New York’s Mayor Bill de Blasio has dominated the national press corps’ coverage of the new urban liberalism. His battles to establish citywide pre-K (successful but not funded, as he wished, by a dedicated tax on the wealthy), expand paid sick days (also successful), raise the minimum wage (blocked by the governor and legislature), and reform the police department’s stop-and-frisk policy (by dropping an appeal of a court order) have been extensively chronicled. But de Blasio is just one of a host of mayors elected last year who campaigned and now govern with similar populist agendas. The list also includes Pittsburgh’s Peduto, Minneapolis’s Betsy Hodges, Seattle’s Ed Murray, Boston’s Martin Walsh, Santa Fe’s Javier Gonzales...“We all ran on similar platforms,” Peduto says. “There wasn’t communication among us. It just emerged organically that way. We all faced the reality of growing disparities. The population beneath the poverty line is increasing everywhere. A lot of us were underdogs, populists, reformers, and the public was ready for us.”

Much more at the link:

http://prospect.org/article/revolt-cities

to ProSense.

The thread recieved no attention, but the link details a lot of what is going and not covered by national media:

http://www.democraticunderground.com/10024859982#post11

Obama also went across the country to push for increasing the minimum wage last year in red states, reported on DU. The blue cities were also supported by White House aides bringing information to use and left as they are also affected by the sequester.

But people must vote for those who want this solution instead of the Koch solution, the default position, in office:

“We support repeal of all law which impede the ability of any person to find employment, such as minimum wage laws.”

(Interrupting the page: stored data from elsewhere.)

(* ===== verification/AuthDocs.v ===== *)
(** * The documented error answers of the auth endpoints (api/public/auth.py)

    Each route decorator of auth.py lists the error responses OpenAPI
    shows, by status ([responses['401']], ... of models/__init__.py).
    The statuses a handler can answer come from the [HTTPException]s it
    raises: [auth_endpoint]'s [handle_exception] answers their status,
    and 500 for any other exception. This file computes, for every
    endpoint, a set of statuses that contains every answer, through a
    postcondition on the exceptions its body raises ([raises] of the
    prelude), and shows the undocumented ones reachable. The statuses
    that [get_user_id] and pydantic answer before the handler runs (401,
    422) are not the handler's. *)

From S2P Require Import Prelude ObjectId Json Email Documents Auth AuthProps.

(** ** The [responses=...] of each route *)

Definition sign_up_documented : list Z := [406; 409].
Definition verify_email_documented : list Z := [400; 401; 404].
Definition resend_verification_documented : list Z := [400; 404; 422].
Definition sign_in_documented : list Z := [401; 403].
Definition google_token_documented : list Z := [].
Definition refresh_token_documented : list Z := [401].
Definition logout_documented : list Z := [401; 404].
Definition send_password_reset_code_documented : list Z := [404].
Definition update_password_documented : list Z := [400; 404].
Definition get_current_user_documented : list Z := [401; 404].
Definition update_current_user_documented : list Z := [401; 404; 422].

(** An exception whose status, if it is an [HTTPException], is one of [L]. *)
Definition http_status_in (L : list Z) (e : exn) : Prop :=
  match e with HTTPException c _ => c ∈ L | PyException _ _ => True end.

(** A reply whose status is 200, 500 or one of [L]. *)
Definition reply_status_in (L : list Z) (r : reply) : Prop := r.1 ∈ 200 :: 500 :: L.

(** ** Exceptions of the building blocks *)

Lemma http_status_in_py L k m : http_status_in L (PyException k m).
Proof. done. Qed.

Lemma http_status_in_here L c d : http_status_in (c :: L) (HTTPException c d).
Proof. apply list_elem_of_here. Qed.

Lemma http_status_in_further L c c' d : http_status_in L (HTTPException c d) -> http_status_in (c' :: L) (HTTPException c d).
Proof. by right. Qed.

Lemma http_status_in_app_l L L' e : http_status_in L e -> http_status_in (L ++ L') e.
Proof. destruct e; simpl; [|done]. intros. apply elem_of_app. by left. Qed.

Lemma http_status_in_nil L e : http_status_in [] e -> http_status_in L e.
Proof. destruct e; simpl; [|done]. by intros ?%not_elem_of_nil. Qed.

#[export] Hint Resolve http_status_in_py http_status_in_here http_status_in_further : raises.

Section Blocks.
Context (L : list Z).

Lemma raises_find_one {D} `{Document D} q : raises (http_status_in L) (find_one (D:=D) q).
Proof. apply raises_gets. Qed.

Lemma raises_insert {D} `{Document D} (d : D) : raises (http_status_in L) (insert d).
Proof. by intros s e s' [=]. Qed.

Lemma raises_save {D} `{Document D} i (d : D) : raises (http_status_in L) (save i d).
Proof. apply raises_modify. Qed.

Lemma raises_to_oid {S} x : raises (S:=S) (http_status_in L) (to_oid x).
Proof. unfold to_oid. raises_tac. Qed.

Lemma raises_save_user i u : raises (http_status_in L) (save_user i u).
Proof. unfold save_user. raises_tac. Qed.

Lemma raises_insert_user u : raises (http_status_in L) (insert_user u).
Proof. unfold insert_user. raises_tac. apply raises_insert. Qed.

Lemma raises_token_of a ae r re : raises (S:=DB) (http_status_in L) (lift_exn (token_of a ae r re)).
Proof. apply raises_lift_exn. unfold token_of. intros e. repeat case_match; by intros [= <-]. Qed.

Lemma raises_get_user x : raises (http_status_in L) (get_user x).
Proof. unfold get_user. apply raises_bind; [apply raises_to_oid|]. intros. apply raises_find_one. Qed.

Lemma raises_save_profile i u p : raises (http_status_in L) (save_profile i u p).
Proof.
  unfold save_profile. repeat (case_bool_decide || case_match);
    first [apply raises_bind; [apply raises_save_user|intros; apply raises_ret] | apply raises_insert_user].
Qed.

Lemma raises_login `{Crypto} env i u : raises (http_status_in L) (login env i u).
Proof.
  unfold login. destruct (create_tokens _ _) as [[[? ?] ?] ?].
  apply raises_bind; [apply raises_save_user|]. intros. apply raises_ret.
Qed.
End Blocks.

Lemma verify_token_not_http `{Crypto} t ty now e : verify_token t ty now = inl e -> http_status_in [] e.
Proof. unfold verify_token. repeat case_match; by intros [= <-]. Qed.

#[export] Hint Resolve raises_find_one raises_insert raises_save raises_to_oid raises_save_user
  raises_insert_user raises_save_profile raises_token_of raises_get_user raises_login : raises.

(** ** From exceptions to statuses *)

Lemma auth_endpoint_status env L (m : PyM DB AuthResponse.t) :
  raises (http_status_in L) m -> returns (reply_status_in L) (auth_endpoint env m).
Proof.
  intros Hm s r s'. unfold auth_endpoint, py_try. rewrite bind_run.
  destruct (m s) as [[e|x] s1] eqn:Em; simpl.
  - specialize (Hm s e s1 Em). unfold handle_exception. destruct e as [c d|k msg]; simpl.
    + intros [= <- _]. unfold reply_status_in. simpl. by do 2 right.
    + rewrite bind_run. simpl. intros [= <- _]. right. left.
  - intros [= <- _]. left.
Qed.

(** ** The statuses of each endpoint *)

Section Statuses.
Context `{Crypto} (env : Env).
(** The mail library (smtplib) raises its own exceptions, never a
    FastAPI [HTTPException]. *)
Hypothesis smtp_not_http : smtp_raises (http_status_in []) (smtp env).

Lemma raises_mail_code L email code : raises (http_status_in L) (mail_code env email code).
Proof. apply raises_lift_exn. intros e He. by eapply http_status_in_nil, send_email_raises. Qed.

Lemma raises_mail_welcome L u : raises (http_status_in L) (mail_welcome env u).
Proof. apply raises_lift_exn. intros e He. by eapply http_status_in_nil, send_email_raises. Qed.

Lemma raises_find_user L email r : raises (http_status_in L) (find_user email r).
Proof. apply raises_find_one. Qed.

#[local] Hint Resolve raises_mail_code raises_mail_welcome raises_find_user : raises.

(** The handlers whose answers stay within what their route documents. *)
Lemma sign_up_status p : returns (reply_status_in sign_up_documented) (sign_up env p).
Proof. apply auth_endpoint_status. unfold sign_up_documented. raises_tac. Qed.

Lemma resend_verification_status p :
  returns (reply_status_in resend_verification_documented) (resend_verification env p).
Proof. apply auth_endpoint_status. unfold resend_verification_documented. raises_tac. Qed.

Lemma logout_status uid : returns (reply_status_in logout_documented) (logout env uid).
Proof. apply auth_endpoint_status. unfold logout_documented. raises_tac. Qed.

Lemma send_password_reset_code_status p :
  returns (reply_status_in send_password_reset_code_documented) (send_password_reset_code env p).
Proof. apply auth_endpoint_status. unfold send_password_reset_code_documented. raises_tac. Qed.

Lemma update_password_status p : returns (reply_status_in update_password_documented) (update_password env p).
Proof. apply auth_endpoint_status. unfold update_password_documented. raises_tac. Qed.

Lemma get_current_user_status uid : returns (reply_status_in get_current_user_documented) (get_current_user env uid).
Proof. apply auth_endpoint_status. unfold get_current_user_documented. raises_tac. Qed.

Lemma update_current_user_status p uid :
  returns (reply_status_in update_current_user_documented) (update_current_user env p uid).
Proof. apply auth_endpoint_status. unfold update_current_user_documented. raises_tac. Qed.

Lemma refresh_token_status t : returns (reply_status_in refresh_token_documented) (refresh_token env t).
Proof.
  apply auth_endpoint_status. unfold refresh_token_documented, unauthorized.
  apply raises_bind; [apply raises_find_one|]. intros [[i u]|]; [|raises_tac].
  destruct (verify_token _ _ _) as [e|c] eqn:Ev; [|raises_tac].
  pose proof (verify_token_not_http _ _ _ _ Ev) as Hn.
  destruct e as [c d|k m]; [by apply not_elem_of_nil in Hn|]. raises_tac.
Qed.

(** The handlers that answer a status their route does not document. *)
Lemma verify_email_status p :
  returns (reply_status_in (verify_email_documented ++ [409])) (verify_email env p).
Proof. apply auth_endpoint_status. unfold verify_email_documented. cbn [app]. raises_tac. Qed.

Lemma sign_in_status p : returns (reply_status_in (sign_in_documented ++ [404])) (sign_in env p).
Proof. apply auth_endpoint_status. unfold sign_in_documented. cbn [app]. raises_tac. Qed.

Lemma google_token_status info r :
  (forall e, info = inl e -> http_status_in [] e) ->
  returns (reply_status_in (google_token_documented ++ [401])) (verify_google_login env info r).
Proof.
  intros Hinfo. apply auth_endpoint_status. unfold google_token_documented. cbn [app]. cbv zeta.
  apply raises_bind; [|intros; raises_tac].
  destruct info as [e|g]; [|raises_tac].
  specialize (Hinfo e eq_refl). destruct e as [c d|k m]; [by apply not_elem_of_nil in Hinfo|]. raises_tac.
Qed.
End Statuses.

(** ** The undocumented statuses are answered *)

Section Reachable.
Context `{Crypto} (env : Env).

(** A sign-in for an e-mail and role with no account answers 404. *)
Lemma sign_in_unknown_404 p db :
  find_one_in (D:=User.t) db (fun _ u => String.eqb (User.email u) (si_username_or_email p) &&
                                         bool_decide (User.role u = si_role p)) = None ->
  fst (sign_in env p db) = inr (404, inl (mkFail "User not found. You need to sign up first" "HTTPException")).
Proof. intros Hf. unfold sign_in, auth_endpoint, find_user, find_one. pyunfold. by rewrite Hf. Qed.

(** Verifying the e-mail of a verified account answers 409. *)
Lemma verify_email_verified_409 p db i u :
  find_one_in (D:=User.t) db (fun _ u => String.eqb (User.email u) (ve_email p) &&
                                         bool_decide (User.role u = ve_role p)) = Some (i, u) ->
  User.is_email_verified u = true ->
  fst (verify_email env p db) = inr (409, inl (mkFail "Email is already verified" "HTTPException")).
Proof. intros Hf Hv. unfold verify_email, auth_endpoint, find_user, find_one. pyunfold. by rewrite Hf, Hv. Qed.

(** A Google token the library refuses answers 401. *)
Lemma google_token_refused_401 m r db :
  fst (verify_google_login env (inl (PyException "ValueError" m)) r db) =
    inr (401, inl (mkFail (fail_response_str "Invalid Google token" "Jeton Google invalide" m) "HTTPException")).
Proof. done. Qed.
End Reachable.

(** ** The documentation of the auth API against its handlers *)

Section Documented.
Context `{Crypto}.

(** An account with a verified address, for the 409 of [verify_email]. *)
Definition verified_user (email : string) (t : datetime) : User.t :=
  User.mk email None None None None Player Local true None None None None None None None None None t None None.

(** (C12) Every auth endpoint answers 200, 500 or a status its route
    documents in OpenAPI, with three exceptions: [/verify-email/]
    answers 409 for an address already verified, [/sign-in/] 404 for an
    unknown account and [/google-token] (which documents none) 401 for a
    refused token, and each of the three is answered on some request. *)
Theorem auth_statuses_documented env :
  smtp_raises (http_status_in []) (smtp env) ->
  (forall p, returns (reply_status_in sign_up_documented) (sign_up env p)) /\
  (forall p, returns (reply_status_in resend_verification_documented) (resend_verification env p)) /\
  (forall t, returns (reply_status_in refresh_token_documented) (refresh_token env t)) /\
  (forall uid, returns (reply_status_in logout_documented) (logout env uid)) /\
  (forall p, returns (reply_status_in send_password_reset_code_documented) (send_password_reset_code env p)) /\
  (forall p, returns (reply_status_in update_password_documented) (update_password env p)) /\
  (forall uid, returns (reply_status_in get_current_user_documented) (get_current_user env uid)) /\
  (forall p uid, returns (reply_status_in update_current_user_documented) (update_current_user env p uid)) /\
  (forall p, returns (reply_status_in (verify_email_documented ++ [409])) (verify_email env p)) /\
  (forall p, returns (reply_status_in (sign_in_documented ++ [404])) (sign_in env p)) /\
  (forall info r, (forall e, info = inl e -> http_status_in [] e) ->
     returns (reply_status_in (google_token_documented ++ [401])) (verify_google_login env info r)) /\
  (exists p db f, fst (verify_email env p db) = inr (409, inl f)) /\
  (exists p db f, fst (sign_in env p db) = inr (404, inl f)) /\
  (exists info r db f, fst (verify_google_login env info r db) = inr (401, inl f)).
Proof.
  intros Hs. split_and!;
    eauto using sign_up_status, resend_verification_status, refresh_token_status, logout_status,
      send_password_reset_code_status, update_password_status, get_current_user_status,
      update_current_user_status, verify_email_status, sign_in_status, google_token_status.
  - exists (mkVerifyEmail "a@b.co" "" Player), (mkDB [(0%N, DUser (verified_user "a@b.co" 0))] 1%N).
    eexists. by apply (verify_email_verified_409 _ _ _ 0%N (verified_user "a@b.co" 0)).
  - exists (mkSignIn "a@b.co" "" Player false), (mkDB [] 0%N). eexists. by apply sign_in_unknown_404.
  - exists (inl (PyException "ValueError" "Wrong number of segments")), Player, (mkDB [] 0%N).
    eexists. apply google_token_refused_401.
Qed.
End Documented.

Lemma auth_statuses_documented_witness :
  smtp_raises (http_status_in []) (smtp (AuthDemo.env_at 1000 "123456")) /\
  (exists p db f, fst (sign_in (H:=RefCrypto.ref_crypto) (AuthDemo.env_at 1000 "123456") p db) = inr (404, inl f)).
Proof.
  assert (Hs : smtp_raises (http_status_in []) (smtp (AuthDemo.env_at 1000 "123456"))) by apply smtp_ok_raises.
  split; [exact Hs|].
  destruct (auth_statuses_documented (H:=RefCrypto.ref_crypto) (AuthDemo.env_at 1000 "123456") Hs)
    as (_ & _ & _ & _ & _ & _ & _ & _ & _ & _ & _ & _ & H404 & _).
  exact H404.
Defined.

http://metamorphosis.democraticunderground.com/1014833821#post10

I watched as Democrats spoke to either hostile GOP or empty seats about raising the wage for years in the House and Senate. We need to talk about what is right in seeking prevailing wages and worker rights again. Not what is NOT happening, HOW to MAKE it happen.

The wage cannot be set by the President, he can only do that for federal workers, and has already done so. along with protections for gay workers.

It's very hard to fight off the Koch's nationally and locally. They have money and organization, but those they disregard can make a difference, if they care enough to vote.

The most heartbreaking speech by Sanders was one I posted here. He said he fears the people most affected by these issues will not get out to vote this year. Apathy and the purveyors of FUD always serves the status quo.

I felt, watching Bernie in that speech, that this is his last effort, as he was very nearly begging people to get out and vote.